* Exercise prompt:
Every line from the beginning of the records below up to the one holding "i ← entry_index" should be quoted exactly; leave out the rest.

* Records to process:
(* ===== verification/Properties.v ===== *)
(** * The properties of a session

    [VTSessionSetProperty] and [VTSessionCopyProperty]: what is set is what is
    copied, the references stay exact, and the keys the sixteen entries cannot hold
    are told apart. *)

From S2P Require Import Prelude Wire Protocol Layout Backend Transport Objects Release Refcount.
From S2P Require Import ReleaseSafe CoreFoundation Ownership Access CoreMedia CoreVideo Pixels Attachments Samples Client.
From S2P Require Import VideoToolbox Pending.
From stdpp Require Import strings gmultiset fin_maps.

Set Default Goal Selector "!".
Open Scope Z_scope.

(** ** Keys *)

(** A key that survives: at most 63 bytes, none of them zero. *)
Definition key_fits (key : list byte) : Prop :=
  (length key <= 63)%nat /\ Forall (fun b => byte.unsigned b <> 0) key.

Lemma position_zeros (l : list byte) n : Forall (fun b => byte.unsigned b <> 0) l -> (0 < n)%nat ->
  position (fun b => byte.unsigned b =? 0) (l ++ replicate n Byte.x00) = Some (length l).
Proof.
  intros Hl Hn. rewrite position_app. assert (position (fun b => byte.unsigned b =? 0) l = None) as ->.
  { induction Hl as [|b l Hb _ IH]; [done|]. simpl. rewrite (proj2 (Z.eqb_neq _ _) Hb). by rewrite IH. }
  destruct n as [|n]; [lia|]. simpl. f_equal. lia.
Qed.

Lemma stored_key_fill key v : key_fits key ->
  stored_key (mk_vtf_vt_session_property (fill_key_bytes key) v) = key.
Proof.
  intros [Hl Hz]. unfold stored_key, fill_key_bytes, fill_bytes. simpl prop_key.
  rewrite (take_ge key) by lia. rewrite position_zeros by (done || lia). simpl.
  by rewrite take_app_length.
Qed.

(** ** The entries *)

Definition entries (s : vtf_vt_session) : list vtf_vt_session_property :=
  take (Z.to_nat (vts_stored_property_count s)) (vts_stored_properties s).

Definition entry_index (s : vtf_vt_session) (key : list byte) : option nat :=
  position (fun p => bool_decide (stored_key p = key)) (entries s).

(** The value of a key. *)
Definition stored_value (s : vtf_vt_session) (key : list byte) : option Z :=
  i ← entry_index s key; prop_value <$> entries s !! i.

Definition with_value (s : vtf_vt_session) (key : list byte) (v : Z) : vtf_vt_session :=
  match entry_index s key with
  | Some i =>
      s <| vts_stored_properties ::= (fun l : list vtf_vt_session_property =>
             <[i := mk_vtf_vt_session_property (from_option prop_key [] (l !! i)) v]> l) |>
  | None =>
      s <| vts_stored_properties ::= (fun l : list vtf_vt_session_property =>
             <[Z.to_nat (vts_stored_property_count s) := mk_vtf_vt_session_property (fill_key_bytes key) v]> l) |>
        <| vts_stored_property_count := vts_stored_property_count s + 1 |>
  end.

Lemma entry_found s key i : entry_index s key = Some i -> exists p,
  entries s !! i = Some p /\ vts_stored_properties s !! i = Some p /\ stored_key p = key /\
  (i < Z.to_nat (vts_stored_property_count s))%nat.
Proof.
  intros (p & Hp & E & _)%position_Some. exists p. pose proof Hp as Hl%lookup_lt_Some.
  unfold entries in *. rewrite length_take in Hl. rewrite lookup_take_lt in Hp by lia.
  apply bool_decide_eq_true_1 in E. split_and!; try done; [by rewrite lookup_take_lt by lia|lia].
Qed.

Lemma position_insert {A} (P : A -> bool) (l : list A) i x y : l !! i = Some x -> P y = P x ->
  position P (<[i := y]> l) = position P l.
Proof.
  revert i. induction l as [|a l IH]; intros [|i] Hi E; simplify_eq/=; [by rewrite E|].
  destruct (P a); [done|]. by rewrite (IH i).
Qed.

Lemma entries_found s key v i p : entry_index s key = Some i -> entries s !! i = Some p ->
  entries (with_value s key v) = <[i := mk_vtf_vt_session_property (prop_key p) v]> (entries s).
Proof.
  intros Hi Hp. destruct (entry_found s key i Hi) as (p' & Hp' & Hs & _ & Hlt). simplify_eq.
  unfold with_value. rewrite Hi. unfold entries. simpl. rewrite Hs. simpl. by rewrite take_insert_lt.
Qed.

Lemma entries_new s key v : vts_ok s -> entry_index s key = None ->
  vts_stored_property_count s < len (vts_stored_properties s) ->
  entries (with_value s key v) = entries s ++ [mk_vtf_vt_session_property (fill_key_bytes key) v].
Proof.
  intros [Hc _ _ _] Hi Hlt. unfold with_value. rewrite Hi. unfold entries. simpl.
  replace (Z.to_nat (vts_stored_property_count s + 1)) with (S (Z.to_nat (vts_stored_property_count s))) by lia.
  by rewrite take_insert_end by lia.
Qed.

Definition may_store (s : vtf_vt_session) (key : list byte) : Prop :=
  is_Some (entry_index s key) \/ vts_stored_property_count s < len (vts_stored_properties s).

Lemma stored_value_set s key v k : vts_ok s -> key_fits key -> may_store s key ->
  stored_value (with_value s key v) k = if bool_decide (k = key) then Some v else stored_value s k.
Proof.
  intros Hok Hk Hm. unfold stored_value, entry_index. destruct (entry_index s key) as [i|] eqn:Hi.
  - destruct (entry_found s key i Hi) as (p & Hp & _ & Ek & _).
    rewrite (entries_found s key v i p Hi Hp).
    assert (position (fun q => bool_decide (stored_key q = k))
      (<[i := mk_vtf_vt_session_property (prop_key p) v]> (entries s)) =
      position (fun q => bool_decide (stored_key q = k)) (entries s)) as -> by (by eapply position_insert).
    case_bool_decide as E; [subst k|].
    + unfold entry_index in Hi. rewrite Hi. simpl. by rewrite list_lookup_insert_eq by (by eapply lookup_lt_Some).
    + destruct (position _ (entries s)) as [j|] eqn:Hj; [|done]. simpl.
      rewrite list_lookup_insert_ne; [done|]. intros <-.
      apply position_Some in Hj as (p' & Hp' & E'%bool_decide_eq_true_1 & _). simplify_eq.
  - destruct Hm as [[? ?]|Hlt]; [congruence|]. rewrite (entries_new s key v Hok Hi Hlt), position_app.
    unfold entry_index in Hi. case_bool_decide as E; [subst k|].
    + rewrite Hi. simpl. rewrite stored_key_fill by done. rewrite bool_decide_eq_true_2 by done. simpl.
      by rewrite Nat.add_0_r, lookup_app_r, Nat.sub_diag by done.
    + destruct (position (fun p => bool_decide (stored_key p = k)) (entries s)) as [j|] eqn:Hj; simpl.
      * apply position_Some in Hj as (p' & Hp' & _). by rewrite lookup_app_l by (by eapply lookup_lt_Some).
      * rewrite stored_key_fill by done. by rewrite bool_decide_eq_false_2.
Qed.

* Answer to the exercise:
(* ===== verification/Properties.v ===== *)
(** * The properties of a session

    [VTSessionSetProperty] and [VTSessionCopyProperty]: what is set is what is
    copied, the references stay exact, and the keys the sixteen entries cannot hold
    are told apart. *)

From S2P Require Import Prelude Wire Protocol Layout Backend Transport Objects Release Refcount.
From S2P Require Import ReleaseSafe CoreFoundation Ownership Access CoreMedia CoreVideo Pixels Attachments Samples Client.
From S2P Require Import VideoToolbox Pending.
From stdpp Require Import strings gmultiset fin_maps.

Set Default Goal Selector "!".
Open Scope Z_scope.

(** ** Keys *)

(** A key that survives: at most 63 bytes, none of them zero. *)
Definition key_fits (key : list byte) : Prop :=
  (length key <= 63)%nat /\ Forall (fun b => byte.unsigned b <> 0) key.

Lemma position_zeros (l : list byte) n : Forall (fun b => byte.unsigned b <> 0) l -> (0 < n)%nat ->
  position (fun b => byte.unsigned b =? 0) (l ++ replicate n Byte.x00) = Some (length l).
Proof.
  intros Hl Hn. rewrite position_app. assert (position (fun b => byte.unsigned b =? 0) l = None) as ->.
  { induction Hl as [|b l Hb _ IH]; [done|]. simpl. rewrite (proj2 (Z.eqb_neq _ _) Hb). by rewrite IH. }
  destruct n as [|n]; [lia|]. simpl. f_equal. lia.
Qed.

Lemma stored_key_fill key v : key_fits key ->
  stored_key (mk_vtf_vt_session_property (fill_key_bytes key) v) = key.
Proof.
  intros [Hl Hz]. unfold stored_key, fill_key_bytes, fill_bytes. simpl prop_key.
  rewrite (take_ge key) by lia. rewrite position_zeros by (done || lia). simpl.
  by rewrite take_app_length.
Qed.

(** ** The entries *)

Definition entries (s : vtf_vt_session) : list vtf_vt_session_property :=
  take (Z.to_nat (vts_stored_property_count s)) (vts_stored_properties s).

Definition entry_index (s : vtf_vt_session) (key : list byte) : option nat :=
  position (fun p => bool_decide (stored_key p = key)) (entries s).

(** The value of a key. *)
Definition stored_value (s : vtf_vt_session) (key : list byte) : option Z :=
  i ← entry_index s key; prop_value <$> entries s !! i.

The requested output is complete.